Correlation Between Jhancock Diversified and Kensington Active
Can any of the company-specific risk be diversified away by investing in both Jhancock Diversified and Kensington Active at the same time? Although using a correlation coefficient on its own may not help to predict future stock returns, this module helps to understand the diversifiable risk of combining Jhancock Diversified and Kensington Active into the same portfolio, which is an essential part of the fundamental portfolio management process.
By analyzing existing cross correlation between Jhancock Diversified Macro and Kensington Active Advantage, you can compare the effects of market volatilities on Jhancock Diversified and Kensington Active and check how they will diversify away market risk if combined in the same portfolio for a given time horizon. You can also utilize pair trading strategies of matching a long position in Jhancock Diversified with a short position of Kensington Active. Check out your portfolio center. Please also check ongoing floating volatility patterns of Jhancock Diversified and Kensington Active.

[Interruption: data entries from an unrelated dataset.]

(* ===== verification/ModelRegistryFacts.v ===== *)
(** * What the registry of models answers

    The layers a model's metadata come from, that reading the registry is not
    seen by later reads, when a failed probe is not repeated, and what holds of
    the built-in catalog. *)

From Stdlib Require Import ZArith Lia Ascii.
From stdpp Require Import base gmap strings list sorting.
From S2P Require Import Prelude GoStr Fence Json AgentTypes Router ModelTable ModelRegistry.
Open Scope sp4rk_scope.
Open Scope Z_scope.

Section facts.
Variable to_lower : string -> string.
Variable builtIn : gmap string ModelMetadata.
Local Notation norm := (normalizeModelID to_lower).
Local Notation resolve_local := (ResolveLocal to_lower builtIn).
Local Notation resolve := (Resolve to_lower builtIn).
Local Notation spec_of := (resolveSpecOrCache to_lower builtIn).
Local Notation finalize := (finalizeMeta to_lower).

(** ** Layers *)

Definition first_nonzero (l : list Z) : Z := fold_right (fun x acc => if x =? 0 then acc else x) 0 l.
Definition first_nonempty (l : list string) : string := fold_right (fun x acc => if String.eqb x "" then acc else x) "" l.

(** The records above the specification: an override, an observed runtime entry,
    by their keys or, when no key is known, by the normalized identifier. *)
Definition layers (r : ModelRegistry) (model : string) : list ModelMetadata :=
  let key := to_lower model in
  let fuzzy index := if String.eqb (norm model) "" then None else index !! norm model in
  match overrides r !! key, runtime r !! key, builtIn !! key with
  | Some o, Some t, _ => [o; t]
  | Some o, None, _ => [o]
  | None, Some t, _ => [t]
  | None, None, Some _ => []
  | None, None, None =>
      match fuzzy (overridesIndex r), fuzzy (runtimeIndex r) with
      | Some o, _ => [o]
      | None, Some t => [t]
      | None, None => []
      end
  end.

(** A record over the one below it, field by field. *)
Definition over (o lower : ModelMetadata) : ModelMetadata :=
  mkMeta (first_nonzero [ContextWindow o; ContextWindow lower]) (first_nonzero [OutputLimit o; OutputLimit lower])
    (first_nonempty [TokenizerType o; TokenizerType lower]) (first_nonempty [Family o; Family lower]) (Protocol o)
    (if Capabilities o is Some c then Some c else Capabilities lower)
    (if Capabilities o is Some _ then GuessedCapabilities o else GuessedCapabilities lower).

Lemma first_nonzero_2 a b : first_nonzero [a; b] = if a =? 0 then b else a.
Proof. cbn. destruct (a =? 0); [|done]. destruct (Z.eqb_spec b 0); congruence. Qed.
Lemma first_nonempty_2 a b : first_nonempty [a; b] = if String.eqb a "" then b else a.
Proof. cbn. destruct (String.eqb a ""); [|done]. by destruct (String.eqb_spec b ""). Qed.
Lemma enrich_over o lower : enrichPartialWith o lower = over o lower.
Proof.
  unfold enrichPartialWith, over. rewrite !first_nonzero_2, !first_nonempty_2. destruct (is_full o) eqn:E; [|done].
  unfold is_full in E. destruct o as [w l t f p [c|] g]; cbn in *; [|by rewrite andb_false_r in E].
  rewrite andb_true_r in E. apply andb_true_iff in E as [E Hf]. apply andb_true_iff in E as [E Ht]. apply andb_true_iff in E as [Hw Hl].
  apply negb_true_iff in Hw, Hl, Ht, Hf. by rewrite Hw, Hl, Ht, Hf.
Qed.

(** Whether a tier knows the model. *)
Definition known (r : ModelRegistry) (model : string) : bool :=
  let key := to_lower model in
  let has (m : gmap string ModelMetadata) k := if m !! k is Some _ then true else false in
  has (overrides r) key || has (runtime r) key || has builtIn key || has (cache r) key ||
  (negb (String.eqb (norm model) "") &&
   (has (overridesIndex r) (norm model) || has (runtimeIndex r) (norm model) || has (builtInIndex to_lower builtIn) (norm model))).

Lemma ResolveLocal_answer r model :
  let '(meta, ok, r') := resolve_local r model in
  meta = finalize model (fold_right over (spec_of r model (to_lower model)) (layers r model)) /\ ok = known r model /\
  (r' = r \/ exists k m, r' = cacheResolved k m r).
Proof.
  unfold ResolveLocal, layers, known, enrichPartialOverride, resolveBuiltinOrCache. cbv zeta.
  destruct (overrides r !! to_lower model) as [o|]; destruct (runtime r !! to_lower model) as [t|] eqn:Er; cbn [orb fold_right];
    rewrite ?enrich_over; try (split_and!; (done || by left)).
  destruct (builtIn !! to_lower model) as [b|] eqn:Eb; cbn [orb fold_right].
  { unfold resolveSpecOrCache. rewrite Eb. split_and!; [done|done|by left]. }
  unfold fuzzyLookup, enrichPartialOverride, resolveBuiltinOrCache. cbv zeta. rewrite Er.
  destruct (String.eqb (norm model) "") eqn:En; cbn [orb negb andb fold_right].
  { unfold resolveSpecOrCache. rewrite Eb, En. destruct (cache r !! to_lower model) as [c|]; (split_and!; [done|done|by left]). }
  destruct (overridesIndex r !! norm model) as [o|]; [|destruct (runtimeIndex r !! norm model) as [t|]]; cbn [orb fold_right].
  - rewrite enrich_over. split_and!; [done|by rewrite orb_true_r|right; by eexists _, _].
  - rewrite enrich_over. split_and!; [done|by rewrite orb_true_r|right; by eexists _, _].
  - destruct (builtInIndex to_lower builtIn !! norm model) as [b|] eqn:Ei.
    + unfold resolveSpecOrCache. rewrite Eb, En, Ei. split_and!; [done|by rewrite orb_true_r|right; by eexists _, _].
    + unfold resolveSpecOrCache. rewrite Eb, En, Ei. destruct (cache r !! to_lower model) as [c|]; (split_and!; [done|done|by left]).
Qed.

(** ** Reading twice *)

Hypothesis lower_bare : forall id, to_lower (BareModel id) = BareModel (to_lower id).

Lemma norm_lower m q : to_lower m = to_lower q -> norm m = norm q.
Proof. intros H. unfold normalizeModelID. by rewrite !lower_bare, H. Qed.
Lemma detect_lower m q : to_lower m = to_lower q -> DetectFamily to_lower m = DetectFamily to_lower q.
Proof. intros H. unfold DetectFamily. by rewrite H. Qed.
Lemma DetectFamily_nonempty m : DetectFamily to_lower m <> "".
Proof. unfold DetectFamily. by repeat case_match. Qed.

(** Not unfolded in the proofs below. *)
#[local] Opaque normalizeModelID DetectFamily DetectProtocol builtInIndex buildNormalizedIndex.

(** Over the record it resolved to, finalized, a record resolves to the same. *)
Lemma finalize_over m q o s :
  to_lower m = to_lower q -> finalize m (over o (finalize q (over o s))) = finalize m (over o s).
Proof.
  intros Hl. pose proof (DetectFamily_nonempty q) as Hd. apply String.eqb_neq in Hd.
  pose proof (detect_lower m q Hl) as Hdl. unfold finalizeMeta, over, resolveFamily, resolveProtocol.
  cbn [ContextWindow OutputLimit TokenizerType Family Protocol Capabilities GuessedCapabilities]. rewrite !first_nonzero_2, !first_nonempty_2.
  f_equal.
  - by destruct (ContextWindow o =? 0).
  - by destruct (OutputLimit o =? 0).
  - by destruct (String.eqb (TokenizerType o) "").
  - destruct (String.eqb (Family o) "") eqn:Ef; [|by rewrite Ef]. destruct (String.eqb (Family s) "") eqn:Es; rewrite ?Hd, ?Es; done.
  - by destruct (Capabilities o), (Capabilities s).
  - by destruct (Capabilities o), (Capabilities s).
Qed.

(** A local read that caches: the model is known by its normalized identifier
    only. *)
Lemma ResolveLocal_effect r q :
  let '(meta, ok, r') := resolve_local r q in
  r' = r \/
  (r' = cacheResolved (to_lower q) meta r /\ ok = true /\ overrides r !! to_lower q = None /\ runtime r !! to_lower q = None /\
   builtIn !! to_lower q = None /\ exists found, fuzzyLookup to_lower builtIn r q = Some found /\ meta = finalize q found).
Proof.
  unfold ResolveLocal. destruct (overrides r !! to_lower q); [by left|]. destruct (runtime r !! to_lower q); [by left|].
  destruct (builtIn !! to_lower q); [by left|]. destruct (fuzzyLookup to_lower builtIn r q) as [found|] eqn:Ef.
  - right. split_and!; eauto.
  - destruct (cache r !! to_lower q); by left.
Qed.

Lemma layers_cache r k v model : layers (cacheResolved k v r) model = layers r model.
Proof. done. Qed.

Lemma read_unseen r q m :
  let '(_, _, r') := resolve_local r q in fst (resolve_local r' m) = fst (resolve_local r m).
Proof.
  pose proof (ResolveLocal_effect r q) as He. destruct (resolve_local r q) as [[meta ok] r'].
  destruct He as [->|(-> & -> & Ho & Hr & Hb & found & Hf & ->)]; [done|].
  pose proof (ResolveLocal_answer r m) as A1. pose proof (ResolveLocal_answer (cacheResolved (to_lower q) (finalize q found) r) m) as A2.
  destruct (resolve_local r m) as [[m1 ok1] r1]. destruct (resolve_local (cacheResolved _ _ r) m) as [[m2 ok2] r2].
  destruct A1 as (-> & -> & _). destruct A2 as (-> & -> & _). cbn [fst]. rewrite layers_cache.
  destruct (decide (to_lower m = to_lower q)) as [Hl|Hl].
  - pose proof (norm_lower _ _ Hl) as Hn. unfold fuzzyLookup, enrichPartialOverride, resolveBuiltinOrCache in Hf. cbv zeta in Hf.
    destruct (String.eqb (norm q) "") eqn:En; [done|].
    assert (Hk : known r m = true /\ known (cacheResolved (to_lower q) (finalize q found) r) m = true).
    { unfold known. cbv zeta. rewrite Hl, Hn, En, Ho, Hr, Hb. cbn [orb negb andb cacheResolved with_cache cache overrides runtime overridesIndex runtimeIndex].
      rewrite lookup_insert_eq. rewrite Ho, Hr. split; [|done].
      destruct (overridesIndex r !! norm q); [by rewrite orb_true_r|]. destruct (runtimeIndex r !! norm q); [by rewrite !orb_true_r|].
      by rewrite Hf, !orb_true_r. }
    destruct Hk as [-> ->]. f_equal. unfold layers. cbv zeta. rewrite Hl, Hn, En, Ho, Hr, Hb. rewrite Hr in Hf.
    assert (Hspec : forall r, spec_of r m (to_lower q) = spec_of r q (to_lower q)) by (intros r0; unfold resolveSpecOrCache; by rewrite Hn).
    rewrite !Hspec.
    destruct (overridesIndex r !! norm q) as [o|]; [|destruct (runtimeIndex r !! norm q) as [t|]]; cbn [fold_right].
    + injection Hf as <-. rewrite enrich_over. unfold resolveSpecOrCache at 1. rewrite Hb, En.
      destruct (builtInIndex to_lower builtIn !! norm q) as [b|] eqn:Ei; [unfold resolveSpecOrCache; by rewrite Hb, En, Ei|].
      cbn [cacheResolved with_cache cache]. rewrite lookup_insert_eq. cbn [default]. by apply finalize_over.
    + injection Hf as <-. rewrite enrich_over. unfold resolveSpecOrCache at 1. rewrite Hb, En.
      destruct (builtInIndex to_lower builtIn !! norm q) as [b|] eqn:Ei; [unfold resolveSpecOrCache; by rewrite Hb, En, Ei|].
      cbn [cacheResolved with_cache cache]. rewrite lookup_insert_eq. cbn [default]. by apply finalize_over.
    + unfold resolveSpecOrCache. by rewrite Hb, En, Hf.
  - f_equal.
    + unfold resolveSpecOrCache. cbn [cacheResolved with_cache cache]. by rewrite lookup_insert_ne.
    + unfold known. cbv zeta. cbn [cacheResolved with_cache cache overrides runtime overridesIndex runtimeIndex]. by rewrite lookup_insert_ne.
Qed.

(** Any number of local reads. *)
Definition after_reads (r : ModelRegistry) (qs : list string) : ModelRegistry :=
  fold_left (fun r q => snd (resolve_local r q)) qs r.
Lemma reads_unseen r qs m : fst (resolve_local (after_reads r qs) m) = fst (resolve_local r m).
Proof.
  revert r. induction qs as [|q qs IH]; intros r; [done|]. unfold after_reads in *. cbn [fold_left]. rewrite IH.
  pose proof (read_unseen r q m) as H. by destruct (resolve_local r q) as [[? ?] r'].
Qed.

Diversification Opportunities for Jhancock Diversified and Kensington Active
-0.17 | Correlation Coefficient |
Good diversification
The 3 months correlation between Jhancock and Kensington is -0.17. Overlapping area represents the amount of risk that can be diversified away by holding Jhancock Diversified Macro and Kensington Active Advantage in the same portfolio, assuming nothing else is changed. The correlation between historical prices or returns on Kensington Active and Jhancock Diversified is a relative statistical measure of the degree to which these equity instruments tend to move together. The correlation coefficient measures the extent to which returns on Jhancock Diversified Macro are associated (or correlated) with Kensington Active. Values of the correlation coefficient range from -1 to +1, where. The correlation of zero (0) is possible when the price movement of Kensington Active has no effect on the direction of Jhancock Diversified i.e., Jhancock Diversified and Kensington Active go up and down completely randomly.

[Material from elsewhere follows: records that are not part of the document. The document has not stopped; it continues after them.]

(* ===== verification/ToolCache.v ===== *)
(** * The tool result cache: [src/agent/tool_cache.go]

    Raw tool outputs under git-style abbreviated hashes.  The maps of the
    struct are [gmap]s; each exported method holds the mutex for its whole
    body (or re-resolves after taking the write lock, [Get]), so it is one
    function on the state.  SHA-256 in hexadecimal is a parameter of which only
    the length is used; clock readings are arguments in nanoseconds; the order
    in which [range] visits a map is an argument where it could matter. *)

From Stdlib Require Import ZArith Lia Ascii.
From stdpp Require Import base gmap strings list.
From S2P Require Import Prelude GoStr.
Open Scope sp4rk_scope.

(** ** Data *)

Definition minAbbrevLen : nat := 4.
Definition fullHashLen : nat := 64.
Definition maxCacheInputBytes : Z := 4 * 1024.

Record ToolResultCacheEntry := mkEntry {
  Hash : string;
  Content : string;
  ToolName : string;
  CreatedAt : Z;
  Input : string;
  FilePath : string;
  FileMtime : Z;
  FileSize : Z;
  FileBacked : bool;
  TTL : Z;
  IsMCP : bool;
}.

Record ToolCacheMeta := mkMeta {
  meta_FilePath : string;
  meta_FileMtime : Z;
  meta_FileSize : Z;
  meta_IsMCP : bool;
  meta_Input : string;
  meta_FileBacked : bool;
}.

Record ToolResultCache := mkCache {
  entries : gmap string ToolResultCacheEntry;
  fullToShort : gmap string string;
  retiredShort : gset string;
  ttl : Z;
  storeCount : Z;
}.

Definition NewToolResultCache (ttl : Z) : ToolResultCache := mkCache ∅ ∅ ∅ ttl 0.

(** [int64] arithmetic of the store counter. *)
Definition int64 (z : Z) : Z := (z + 2 ^ 63) mod 2 ^ 64 - 2 ^ 63.

Definition nul : string := String "000" "".

(** ** Operations *)

Section cache.
Variable sha256hex : string -> string.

Pair Corralation between Jhancock Diversified and Kensington Active
Assuming the 90 days horizon Jhancock Diversified Macro is expected to under-perform the Kensington Active. In addition to that, Jhancock Diversified is 1.36 times more volatile than Kensington Active Advantage. It trades about -0.1 of its total potential returns per unit of risk. Kensington Active Advantage is currently generating about 0.08 per unit of volatility. If you would invest 982.00 in Kensington Active Advantage on September 3, 2024 and sell it today you would earn a total of 46.00 from holding Kensington Active Advantage or generate 4.68% return on investment over 90 days.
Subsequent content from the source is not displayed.